Exercise guide
Explosive Kneeling Push Up
- Intermediate
- Compound
- Rep-based
- Chest
- Shoulders
- Waist
This variation develops upper body power and rate of force development by reducing the load via a kneeling position, allowing for maximum acceleration. It specifically targets the fast-twitch fibers of the pectorals, deltoids, and triceps.
Reviewed by the Crucible team · Updated June 2026
Muscles worked
Setup
- Kneel on a soft mat with your hands placed slightly wider than shoulder-width apart.
- Shift your hips forward until your body forms a straight line from your head to your knees.
- Engage your core and glutes to maintain a rigid torso and prevent lower back arching.
- Position your shoulders directly over your wrists.
How to do it
- Inhale and lower your chest toward the floor with control, keeping your elbows tucked at a 45-degree angle.
- Exhale explosively as you drive through your palms, pushing with enough force to lift your hands off the floor.
- Land softly with slightly bent elbows to absorb the impact and immediately begin the next descent.
- Maintain a fast, powerful tempo on the way up and a controlled tempo on the way down.
Form checklist
- Keep your spine neutral and avoid letting your hips sag toward the floor.
- Ensure your hands land softly and quietly to protect your joints.
- Keep your head in line with your spine; do not tuck your chin or look up.
- Focus on pushing through the entire palm, not just the heels of the hands.
Pro tips
- Imagine the floor is a hot surface; minimize the time your hands spend in contact with the ground at the bottom.

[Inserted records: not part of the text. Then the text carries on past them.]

(** * Group convolution on a torus grid: a shallow embedding of
      [integral_convolve.py] and the properties of its numeric pipeline.

    Real numbers stand for the floats of the source (exact arithmetic);
    grid sizes and indices are [nat] (they come from [range]); the 0/1
    entries of the permutation matrices are [Z]; Python lists and numpy
    arrays are lists, a matrix being the list of its rows.  A Python
    operation that can raise (a negative index past the front, [pop] on
    an empty list) returns [option]. *)

From Stdlib Require Import List Arith ZArith Lia Reals Lra Bool.
Import ListNotations.

(** ** Python list helpers *)

Module Py.

(** [l[k]] for a possibly negative index [k]: a negative index counts from
    the end, an index outside [-len, len) raises [IndexError] ([None]). *)
Definition getitem {A : Type} (l : list A) (k : Z) : option A :=
  let len := Z.of_nat (length l) in
  if (k <? 0)%Z
  then (if (len + k <? 0)%Z then None else nth_error l (Z.to_nat (len + k)))
  else nth_error l (Z.to_nat k).

(** [l.pop(-1)]: the last element and the list without it; [IndexError]
    on the empty list. *)
Definition pop_last {A : Type} (l : list A) : option (A * list A) :=
  match rev l with
  | [] => None
  | x :: r => Some (x, rev r)
  end.

(** A list comprehension whose element expression can raise. *)
Fixpoint mapM {A B : Type} (f : A -> option B) (l : list A) : option (list B) :=
  match l with
  | [] => Some []
  | x :: t =>
      match f x with
      | None => None
      | Some y =>
          match mapM f t with
          | None => None
          | Some ys => Some (y :: ys)
          end
      end
  end.

(** [range(n)] and [range(a, b)]. *)
Definition range (n : nat) : list nat := seq 0 n.
Definition range2 (a b : nat) : list nat := seq a (b - a).

(** [range(n-1, -1, -1)]. *)
Definition range_down (n : nat) : list nat := rev (seq 0 n).

(** [sorted(l, key=key)]: the sort is stable, so its result is that of a
    stable insertion sort. *)
Fixpoint insert_by {A : Type} (key : A -> nat) (x : A) (l : list A) : list A :=
  match l with
  | [] => [x]
  | y :: t => if key x <=? key y then x :: y :: t else y :: insert_by key x t
  end.

Definition sorted {A : Type} (key : A -> nat) (l : list A) : list A :=
  fold_right (insert_by key) [] l.

End Py.

Open Scope R_scope.

(** ** Geometry *)

Record Point3D : Type := mkPoint { px : R; py : R; pz : R }.

Definition torus_point (theta phi R r : R) : Point3D :=
  mkPoint ((R + r * cos theta) * cos phi)
          ((R + r * cos theta) * sin phi)
          (r * sin theta).

(** [point2 - point1] and [np.linalg.norm]. *)
Definition psub (p q : Point3D) : Point3D :=
  mkPoint (px p - px q) (py p - py q) (pz p - pz q).

Definition norm (p : Point3D) : R :=
  sqrt (px p * px p + py p * py p + pz p * pz p).

(** ** Kernels *)

Definition Kernel : Type := Point3D -> Point3D -> R.

(** [ln] is total in the reals of the library ([ln x = 0] for [x <= 0]);
    numpy gives [-inf] at distance zero.  The properties that involve
    [log_kernel] values are stated where no such evaluation occurs
    ([log_evaluations_defined] below). *)
Definition log_kernel : Kernel := fun point1 point2 => ln (norm (psub point2 point1)).

Definition exp_kernel : Kernel := fun point1 point2 => exp (- norm (psub point2 point1)).

Definition square_distance_kernel : Kernel :=
  fun point1 point2 => (norm (psub point2 point1)) ^ 2.

(** ** Matrix assembly *)

(** [i // N] and [i % N] on the non-negative indices of the grid.  With
    [N = 0] the source raises [ZeroDivisionError]; the properties below
    take [1 <= N]. *)
Definition matrix_entry (i j N : nat) (kernel_func : Kernel) (R r : R)
    (self_interact : bool) : Rdefinitions.R :=
  let theta1 := INR (i / N) * (2 * PI / INR N) in
  let phi1 := INR (i mod N) * (2 * PI / INR N) in
  let point1 := torus_point theta1 phi1 R r in
  let theta2 := INR (j / N) * (2 * PI / INR N) in
  let phi2 := INR (j mod N) * (2 * PI / INR N) in
  let point2 := torus_point theta2 phi2 R r in
  if (i =? j)%nat && negb self_interact
  then 0
  else (2 * PI / INR N) ^ 2 * kernel_func point1 point2 * r * (R + r * cos theta2).

Definition full_matrix (N : nat) (kernel_func : Kernel) (lamb R r : R)
    (self_interact : bool) : list (list Rdefinitions.R) :=
  map (fun i =>
         map (fun j =>
                let v := lamb * matrix_entry i j N kernel_func R r self_interact in
                if (i =? j)%nat then v + 1 else v)
             (Py.range (N ^ 2)))
      (Py.range (N ^ 2)).

Definition get_filter (N : nat) (kernel_func : Kernel) (lamb R r : R)
    (self_interact : bool) : list Rdefinitions.R :=
  [lamb * matrix_entry 0 0 N kernel_func R r self_interact + 1]
  ++ map (fun j => lamb * matrix_entry 0 j N kernel_func R r self_interact)
         (Py.range2 1 (N ^ 2)).

(** ** Forcing and reference functions *)

Definition f (theta phi : R) : R := (theta - PI) ^ 2 + (phi - PI) ^ 2.

Definition g (theta phi lamb r : R) : R :=
  (theta - PI) ^ 2 + (phi - PI) ^ 2
  + lamb * 2 / 3 * PI ^ 2 * r *
    (8 * PI ^ 2 + 48 * r + (3 + 12 * PI ^ 2) * r ^ 2 + 24 * r ^ 3
     + (8 * PI ^ 2 * r + 24 * r ^ 2) * cos theta
     + (-24 - 12 * r ^ 2) * cos phi
     + (-12 * r ^ 3 - 24 * r) * cos theta * cos phi).

Definition discretized_f (N : nat) : list R :=
  flat_map (fun i =>
              map (fun j => f (INR i * 2 * PI / INR N) (INR j * 2 * PI / INR N))
                  (Py.range N))
           (Py.range N).

Definition discretized_g (lamb r : R) (N : nat) : list R :=
  flat_map (fun i =>
              map (fun j => g (INR i * 2 * PI / INR N) (INR j * 2 * PI / INR N) lamb r)
                  (Py.range N))
           (Py.range N).

(** ** Driver constants *)

Definition driver_N_list : list Z := [4; 6; 8; 10; 12; 14; 16; 32]%Z.
Definition plot_x_list : list Z := [4; 8; 12; 16; 20; 24; 28; 32]%Z.

(** ** Integer matrices: the group representations *)

Definition ZMatrix : Type := list (list Z).

(** [[1 if j == i else 0 for j in range(N)]] *)
Definition unit_row (N i : nat) : list Z :=
  map (fun j => if (j =? i)%nat then 1%Z else 0%Z) (Py.range N).

Definition get_cyclic_reps (N : nat) : option (list ZMatrix) :=
  let A := map (unit_row N) (Py.range_down N) in
  match
    Py.mapM (fun i =>
               Py.mapM (fun j => Py.getitem A (Z.of_nat i - Z.of_nat j)) (Py.range N))
            (Py.range N)
  with
  | None => None
  | Some perms =>
      match Py.pop_last perms with
      | None => None
      | Some (I_, perms_rest) => Some ([I_] ++ perms_rest)
      end
  end.

(** [np.kron] of two 2-D arrays. *)
Definition kron (A B : ZMatrix) : ZMatrix :=
  flat_map (fun ra => map (fun rb => flat_map (fun a => map (fun b => (a * b)%Z) rb) ra) B) A.

(** [mat[:, c]] *)
Definition column (mat : ZMatrix) (c : nat) : list Z :=
  map (fun row => nth c row 0%Z) mat.

(** [np.argmax]: the index of the first occurrence of the maximum. *)
Fixpoint argmax_from (best : Z) (besti i : nat) (l : list Z) : nat :=
  match l with
  | [] => besti
  | x :: t =>
      if (best <? x)%Z then argmax_from x i (S i) t
      else argmax_from best besti (S i) t
  end.

Definition argmax (l : list Z) : nat :=
  match l with
  | [] => 0%nat
  | x :: t => argmax_from x 0 1 t
  end.

(** [mat.T] *)
Definition transpose (mat : ZMatrix) : ZMatrix :=
  map (fun c => column mat c) (Py.range (length (hd [] mat))).

Definition get_cyclic_product_reps (N : nat) : option (list ZMatrix) :=
  match get_cyclic_reps N with
  | None => None
  | Some group1 =>
      match get_cyclic_reps N with
      | None => None
      | Some group2 =>
          let reps := flat_map (fun mat1 => map (fun mat2 => kron mat1 mat2) group2) group1 in
          let sorted_reps := Py.sorted (fun mat => argmax (column mat 0)) reps in
          Some (map transpose sorted_reps)
      end
  end.

(** [A @ B] on integer matrices. *)
Definition zdot (u v : list Z) : Z :=
  fold_left Z.add (map (fun p => (fst p * snd p)%Z) (combine u v)) 0%Z.

Definition matmul (A B : ZMatrix) : ZMatrix :=
  map (fun ra => map (fun c => zdot ra (column B c)) (Py.range (length (hd [] B)))) A.

(** ** Real matrices and the driver's reconstruction loop *)

Definition RMatrix : Type := list (list R).

Definition zeros (n m : nat) : RMatrix := repeat (repeat 0 m) n.

Definition madd (A B : RMatrix) : RMatrix :=
  map (fun p => map (fun q => fst q + snd q) (combine (fst p) (snd p))) (combine A B).

(** [c * mat] for a float [c] and an integer array [mat]. *)
Definition mscale (c : R) (mat : ZMatrix) : RMatrix :=
  map (map (fun x => c * IZR x)) mat.

(** Lines 130-134 of the driver: [reps], [filter] and the accumulation of
    [approx].  The indices [i] of [filter[i]] and [reps[i]] run over
    [range(N**2)], the length of both lists. *)
Definition driver_approx (N : nat) (kernel : Kernel) (lamb R r : R)
    (self_interact : bool) : option RMatrix :=
  match get_cyclic_product_reps N with
  | None => None
  | Some reps =>
      let filter := get_filter N kernel lamb R r self_interact in
      Some (fold_left
              (fun approx i => madd approx (mscale (nth i filter 0) (nth i reps [])))
              (Py.range (N ^ 2))
              (zeros (N ^ 2) (N ^ 2)))
  end.

(** Entry [(i, j)] of a matrix. *)
Definition zentry (M : ZMatrix) (i j : nat) : Z := nth j (nth i M []) 0%Z.
Definition rentry (M : RMatrix) (i j : nat) : R := nth j (nth i M []) 0.

Definition identity_matrix (n : nat) : ZMatrix :=
  map (fun i => map (fun j => if (i =? j)%nat then 1%Z else 0%Z) (seq 0 n)) (seq 0 n).

(** ** Vocabulary of the specifications *)

(** The [n] by [m] matrix whose [(i, j)] entry is [F i j]. *)
Definition tabulate {T : Type} (n m : nat) (F : nat -> nat -> T) : list (list T) :=
  map (fun i => map (fun j => F i j) (seq 0 m)) (seq 0 n).

(** Shift by [k] in Z_N: row [j] has its 1 in column [(j - k) mod N]. *)
Definition cyc_perm (N k : nat) : ZMatrix :=
  tabulate N N (fun j c => if (c =? (j + N - k) mod N)%nat then 1%Z else 0%Z).

(** An [n] by [n] matrix of zeros and ones with exactly one 1 in each row
    and in each column. *)
Definition is_permutation_matrix (n : nat) (M : ZMatrix) : Prop :=
  length M = n /\
  (forall row, In row M -> length row = n) /\
  (forall i j, (i < n)%nat -> (j < n)%nat -> zentry M i j = 0%Z \/ zentry M i j = 1%Z) /\
  (forall i, (i < n)%nat ->
     exists j, (j < n)%nat /\ zentry M i j = 1%Z /\
               forall j', (j' < n)%nat -> zentry M i j' = 1%Z -> j' = j) /\
  (forall j, (j < n)%nat ->
     exists i, (i < n)%nat /\ zentry M i j = 1%Z /\
               forall i', (i' < n)%nat -> zentry M i' j = 1%Z -> i' = i).

(** Entry [(i, j)] of the [k]-th product representation, [k = a * N + b]:
    the transposed Kronecker product of the shifts by [a] and by [b]. *)
Definition prod_entry (N k i j : nat) : Z :=
  ((if (i / N =? (j / N + N - k / N) mod N)%nat then 1 else 0)
   * (if (i mod N =? (j mod N + N - k mod N) mod N)%nat then 1 else 0))%Z.

Definition prod_perm (N k : nat) : ZMatrix :=
  tabulate (N * N) (N * N) (prod_entry N k).

(** The column in which row [i] of [prod_perm N k] has its 1, and the row
    in which column [j] has it. *)
Definition prod_sigma (N k i : nat) : nat :=
  (((i / N + k / N) mod N) * N + (i mod N + k mod N) mod N)%nat.

Definition prod_tau (N k j : nat) : nat :=
  (((j / N + N - k / N) mod N) * N + (j mod N + N - k mod N) mod N)%nat.

(** The index [k] of the one representation with a 1 at [(i, j)]. *)
Definition kappa (N i j : nat) : nat :=
  (((j / N + N - i / N) mod N) * N + (j mod N + N - i mod N) mod N)%nat.

(** The sum of [F k] over the indices [k] of a list. *)
Definition rsum (F : nat -> R) (l : list nat) : R :=
  fold_right (fun k acc => F k + acc) 0 l.

(** The action of the group element [(a, b)] of Z_N x Z_N on a flattened
    index: [a] is added to the theta index and [b] to the phi index. *)
Definition shift_index (N a b i : nat) : nat :=
  (((i / N + a) mod N) * N + (i mod N + b) mod N)%nat.

(** A kernel that depends on its two points through their distance only. *)
Definition distance_kernel (K : Kernel) : Prop :=
  exists h : R -> R, forall p q, K p q = h (norm (psub q p)).

(** [A @ v] for an integer matrix and a vector. *)
Definition matvec (A : ZMatrix) (v : list Z) : list Z :=
  map (fun row => zdot row v) A.

(** Line 145 of the driver, [np.mean(np.abs(sol - f_vec))], for two
    vectors of the same length. *)
Definition mean_abs_error (sol f_vec : list R) : R :=
  fold_right Rplus 0 (map (fun p => Rabs (fst p - snd p)) (combine sol f_vec))
  / INR (length (combine sol f_vec)).

(** Mirror images of a flattened index: the theta index, or the phi
    index, replaced by its opposite modulo [N]. *)
Definition reflect_theta (N i : nat) : nat :=
  (((N - i / N) mod N) * N + i mod N)%nat.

- Focus on the 'snap' at the start of the concentric phase to maximize power output and muscle recruitment.
Make it harder
- Perform a clap while your hands are in the air to increase the required height and speed.

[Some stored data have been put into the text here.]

Lemma getFavicon_returns (u : string) (log : list Request) :
  exists v log', getFavicon u env log = (inr v, log').
Proof.
  unfold getFavicon, try_catch, bind, new_URL_origin, fetchWithTimeout, ret.
  destruct (URL_origin env u) as [o|]; [|eauto].
  destruct (fetch env log _) as [e|r]; [eauto|].
  destruct (ok r); eauto.
Qed.

Lemma getFavicon_absent (u : string) (log : list Request) :
  probe_fails env log u ->
  exists log', getFavicon u env log = (inr None, log').
Proof.
  unfold probe_fails, getFavicon, try_catch, bind, new_URL_origin,
    fetchWithTimeout, ret.
  destruct (URL_origin env u) as [o|]; [|eauto].
  destruct (fetch env log _) as [e|r]; [eauto|].
  intros ->. eauto.
Qed.

Lemma fetchLinkPreview_returns (u : string) (log : list Request)
  (r : Response) (html : string) :
  fetch env log (mkRequest u 15000) = inr r ->
  body r = inr html ->
  exists icon log',
    getFavicon u env (log ++ [mkRequest u 15000]) = (inr icon, log')
    /\ fetchLinkPreview u env log
       = (inr (set_favicon (extract_preview u r (cheerio_load env html)) icon),
          log').
Proof.
  intros Hf Hb.
  destruct (getFavicon_returns u (log ++ [mkRequest u 15000]))
    as (icon & log' & Hi).
  exists icon, log'. split; [exact Hi|].
  unfold fetchLinkPreview, bind, fetchWithTimeout, settle, ask, ret.
  rewrite Hf, Hb. cbn [ret]. unfold ret. rewrite Hi. reflexivity.
Qed.

Lemma getFavicon_log (u : string) (log : list Request) :
  exists rest, snd (getFavicon u env log) = log ++ rest.
Proof.
  unfold getFavicon, try_catch, bind, new_URL_origin, fetchWithTimeout, ret.
  destruct (URL_origin env u) as [o|];
    [|exists []; cbn [snd]; rewrite List.app_nil_r; reflexivity].
  destruct (fetch env log _) as [e|r]; [|destruct (ok r)];
    eexists; reflexivity.
Qed.

(** The first request of [fetchLinkPreview] is the page itself. *)
Lemma fetchLinkPreview_log (u : string) (log : list Request) :
  exists rest,
    snd (fetchLinkPreview u env log) = log ++ mkRequest u 15000 :: rest.
Proof.
  unfold fetchLinkPreview, bind, fetchWithTimeout.
  destruct (fetch env log _) as [e|r]; [exists []; reflexivity|].
  unfold settle. destruct (body r) as [e|html]; [exists []; reflexivity|].
  unfold ret at 1, ask.
  destruct (getFavicon_log u (log ++ [mkRequest u 15000])) as (rest & Hl).
  destruct (getFavicon u env (log ++ [mkRequest u 15000])) as [[e|v] l];
    cbn [snd] in Hl; subst l; exists rest;
    unfold ret; cbn [snd]; rewrite <- List.app_assoc; reflexivity.
Qed.

Lemma fetch_link_preview_returns (u : string) (r : Response)
  (html : string) :
  u <> EmptyString ->
  fetch env [] (mkRequest u 15000) = inr r ->
  body r = inr html ->
  exists icon log',
    getFavicon u env [mkRequest u 15000] = (inr icon, log')
    /\ fetch_link_preview_branch (url_args u) env []
       = (inr (mkResult
                 (Stringified
                    (preview_json
                       (set_favicon
                          (extract_preview u r (cheerio_load env html))
                          icon)))
                 false),
          log').
Proof.
  intros Hu Hf Hb.
  destruct (fetchLinkPreview_returns u [] r html Hf Hb)
    as (icon & log' & Hi & Hp).
  exists icon, log'. split; [exact Hi|].
  unfold fetch_link_preview_branch, url_args, String_. cbn [arg_url].
  destruct u as [|c u]; [congruence|]. cbn [JsString.truthy negb].
  unfold bind. rewrite Hp. reflexivity.
Qed.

- Transition into a full plyometric push-up from the toes once your power levels increase.
Frequently asked
- What muscles does the explosive kneeling push up work?

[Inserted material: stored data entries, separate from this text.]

Lemma json_fraction_chars (s : jsstring) :
  json_fraction s = true -> forallb is_number_char s = true.
Proof.
  destruct s as [|c r]; [reflexivity|]. cbn [json_fraction].
  destruct (is_char "." c) eqn:Hc; [|apply json_exponent_chars].
  destruct (span is_digit r) as [ds r'] eqn:E. intros H.
  apply andb_true_iff in H as [_ H].
  apply span_spec in E as [-> Hds]. cbn [forallb]. rewrite forallb_app.
  rewrite (digits_number_chars _ Hds), (json_exponent_chars _ H).
  unfold is_number_char. rewrite Hc. now rewrite ?orb_true_r.
Qed.

Lemma json_number_chars (tok : jsstring) :
  json_number tok = true ->
  forallb is_number_char tok = true
  /\ exists c r, tok = c :: r /\ (is_char "-" c = true \/ is_digit c = true).
Proof.
  assert (forall t, match t with
                    | c :: r =>
                        if is_char "0" c then json_fraction r
                        else is_digit c && json_fraction (snd (span is_digit r))
                    | [] => false
                    end = true ->
                    forallb is_number_char t = true
                    /\ exists c r, t = c :: r /\ is_digit c = true) as Hint.
  { intros [|c r]; [discriminate|]. intros H.
    assert (is_digit c = true) as Hd.
    { destruct (is_char "0" c) eqn:H0.
      - revert H0. chars. bools. lia.
      - now apply andb_true_iff in H as [H _]. }
    split; [|eauto]. cbn [forallb].
    replace (is_number_char c) with true
      by (unfold is_number_char; now rewrite Hd).
    destruct (is_char "0" c); [now apply json_fraction_chars|].
    apply andb_true_iff in H as [_ H].
    destruct (span is_digit r) as [ds r'] eqn:E. cbn [snd] in H.
    apply span_spec in E as [-> Hds]. rewrite forallb_app.
    now rewrite (digits_number_chars _ Hds), (json_fraction_chars _ H). }
  unfold json_number. destruct tok as [|c r]; [discriminate|].
  destruct (is_char "-" c) eqn:Hm; intros H.
  - destruct (Hint r H) as [Hall _]. split; [|eauto].
    cbn [forallb]. rewrite Hall. unfold is_number_char. rewrite Hm.
    now rewrite ?orb_true_r.
  - destruct (Hint (c :: r) H) as [Hall (c' & r' & E & Hd)]. injection E as <- <-.
    split; [assumption | eauto].
Qed.

(** ** Regular expressions *)

Lemma nullable_lang (r : regex) : nullable r = true <-> lang r [].
Proof.
  induction r; simpl.
  - split; [discriminate | inversion 1].
  - split; [constructor | reflexivity].
  - split; [discriminate | inversion 1].
  - rewrite andb_true_iff, IHr1, IHr2. split.
    + intros [H1 H2]. apply (lang_seq _ _ _ _ H1 H2).
    + inversion 1 as [| |? ? s1 s2 H1 H2 E1 E2| | | |]; subst.
      apply app_eq_nil in E2 as [-> ->]. auto.
  - rewrite orb_true_iff, IHr1, IHr2. split.
    + intros [H|H]; [apply lang_alt_l | apply lang_alt_r]; exact H.
    + inversion 1; subst; auto.
  - split; [constructor | reflexivity].
Qed.

Lemma lang_star_cons (r : regex) (c : jschar) (s : jsstring) :
  lang (RStar r) (c :: s) ->
  exists s1 s2, s = s1 ++ s2 /\ lang r (c :: s1) /\ lang (RStar r) s2.
Proof.
  intros H. remember (RStar r) as rs eqn:Er. remember (c :: s) as cs eqn:Ec.
  revert r c s Er Ec.
  induction H as [| | | | | |r0 s1 s2 H1 _ H2 IH2]; intros; try discriminate.
  injection Er as ->.
  destruct s1 as [|c1 s1]; simpl in Ec.
  - apply (IH2 _ _ _ eq_refl Ec).
  - injection Ec as -> <-. exists s1, s2. auto.
Qed.

Lemma deriv_lang (r : regex) (c : jschar) (s : jsstring) :
  lang (deriv c r) s <-> lang r (c :: s).
Proof.
  revert s. induction r; intros s; simpl.
  - split; inversion 1.
  - split; inversion 1.
  - destruct (p c) eqn:Hp; split; intros H; inversion H; subst.
    + now constructor.
    + constructor.
    + congruence.
  - assert (lang (RSeq (deriv c r1) r2) s <->
            exists s1 s2, s = s1 ++ s2 /\ lang r1 (c :: s1) /\ lang r2 s2) as Hseq.
    { split.
      - inversion 1; subst. eexists _, _. split; [reflexivity|].
        split; [apply IHr1|]; assumption.
      - intros (s1 & s2 & -> & H1 & H2). constructor; [apply IHr1|]; assumption. }
    assert (lang (RSeq r1 r2) (c :: s) <->
            (exists s1 s2, s = s1 ++ s2 /\ lang r1 (c :: s1) /\ lang r2 s2)
            \/ (lang r1 [] /\ lang r2 (c :: s))) as Hcons.
    { split.
      - inversion 1 as [| |? ? s1 s2 H1 H2 E1 E2| | | |]; subst.
        destruct s1 as [|c1 s1]; simpl in E2.
        + right. subst. auto.
        + injection E2 as -> <-. left. eauto.
      - intros [(s1 & s2 & -> & H1 & H2) | [H1 H2]].
        + apply (lang_seq _ _ _ _ H1 H2).
        + apply (lang_seq _ _ _ _ H1 H2). }
    rewrite Hcons. destruct (nullable r1) eqn:Hn.
    + split.
      * inversion 1; subst; [left; now apply Hseq|].
        right. split; [now apply nullable_lang | now apply IHr2].
      * intros [H | [_ H]]; [apply lang_alt_l, Hseq, H | apply lang_alt_r, IHr2, H].
    + rewrite Hseq. split; [auto|].
      intros [H | [H _]]; [exact H|].
      apply nullable_lang in H. congruence.
  - split.
    + inversion 1; subst; [apply lang_alt_l, IHr1 | apply lang_alt_r, IHr2]; assumption.
    + inversion 1; subst; [apply lang_alt_l, IHr1 | apply lang_alt_r, IHr2]; assumption.
  - split.
    + inversion 1; subst. apply (lang_star_app r (c :: s1) s2); [apply IHr|]; assumption.
    + intros H. apply lang_star_cons in H as (s1 & s2 & -> & H1 & H2).
      constructor; [apply IHr|]; assumption.
Qed.

Lemma regex_test_lang (r : regex) (s : jsstring) :
  regex_test r s = true <-> lang r s.
Proof.
  revert r. induction s as [|c s IH]; intros r; simpl.
  - apply nullable_lang.
  - rewrite IH. apply deriv_lang.
Qed.

Lemma lang_star_class (p : jschar -> bool) (s : jsstring) :
  lang (RStar (RClass p)) s <-> forallb p s = true.
Proof.
  split.
  - intros H. remember (RStar (RClass p)) as rs eqn:Er. revert Er.
    induction H as [| | | | | |r0 s1 s2 H1 _ H2 IH2]; intros; try discriminate;
      [reflexivity|].
    injection Er as ->. inversion H1; subst. simpl.
    apply andb_true_iff. auto.
  - induction s as [|c s IH]; simpl; intros H; [constructor|].
    apply andb_true_iff in H as [Hc Hs].
    apply (lang_star_app _ [c] s); [now constructor | auto].
Qed.

Lemma lang_plus_class (p : jschar -> bool) (s : jsstring) :
  lang (RPlus (RClass p)) s <-> s <> [] /\ forallb p s = true.
Proof.
  unfold RPlus. split.
  - inversion 1 as [| |? ? s1 s2 H1 H2 E1 E2| | | |]; subst.
    inversion H1; subst. apply lang_star_class in H2. simpl.
    split; [discriminate | apply andb_true_iff; auto].
  - intros [Hne H]. destruct s as [|c s]; [congruence|].
    simpl in H. apply andb_true_iff in H as [Hc Hs].
    apply (lang_seq _ _ [c] s); [now constructor | now apply lang_star_class].
Qed.

Lemma split_on_not_nil (p : jschar -> bool) (s : jsstring) : split_on p s <> [].
Proof.
  destruct s as [|c s]; simpl; [discriminate|].
  destruct (p c); [discriminate|]. destruct (split_on p s); discriminate.
Qed.

Lemma split_on_free (p : jschar -> bool) (s : jsstring) :
  free_of p s -> split_on p s = [s].
Proof.
  unfold free_of. induction s as [|c s IH]; simpl; intros H; [reflexivity|].
  apply andb_true_iff in H as [Hc Hs]. apply negb_true_iff in Hc.
  now rewrite Hc, (IH Hs).
Qed.

Lemma split_on_app (p : jschar -> bool) (x : jsstring) (c : jschar) (rest : jsstring) :
  free_of p x -> p c = true ->
  split_on p (x ++ c :: rest) = x :: split_on p rest.
Proof.
  unfold free_of. induction x as [|a x IH]; simpl; intros H Hc.
  - now rewrite Hc.
  - apply andb_true_iff in H as [Ha Hx]. apply negb_true_iff in Ha.
    now rewrite Ha, (IH Hx Hc).
Qed.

- The explosive kneeling push up primarily targets the pectorals, and also works the abs, obliques, and serratus anterior as secondary muscles.
- What equipment do you need for the explosive kneeling push up?
- The explosive kneeling push up requires no equipment — just your body weight.
- Is the explosive kneeling push up good for beginners?
- The explosive kneeling push up is rated intermediate. Build a base with simpler variations first, then progress to it with light load and strict form.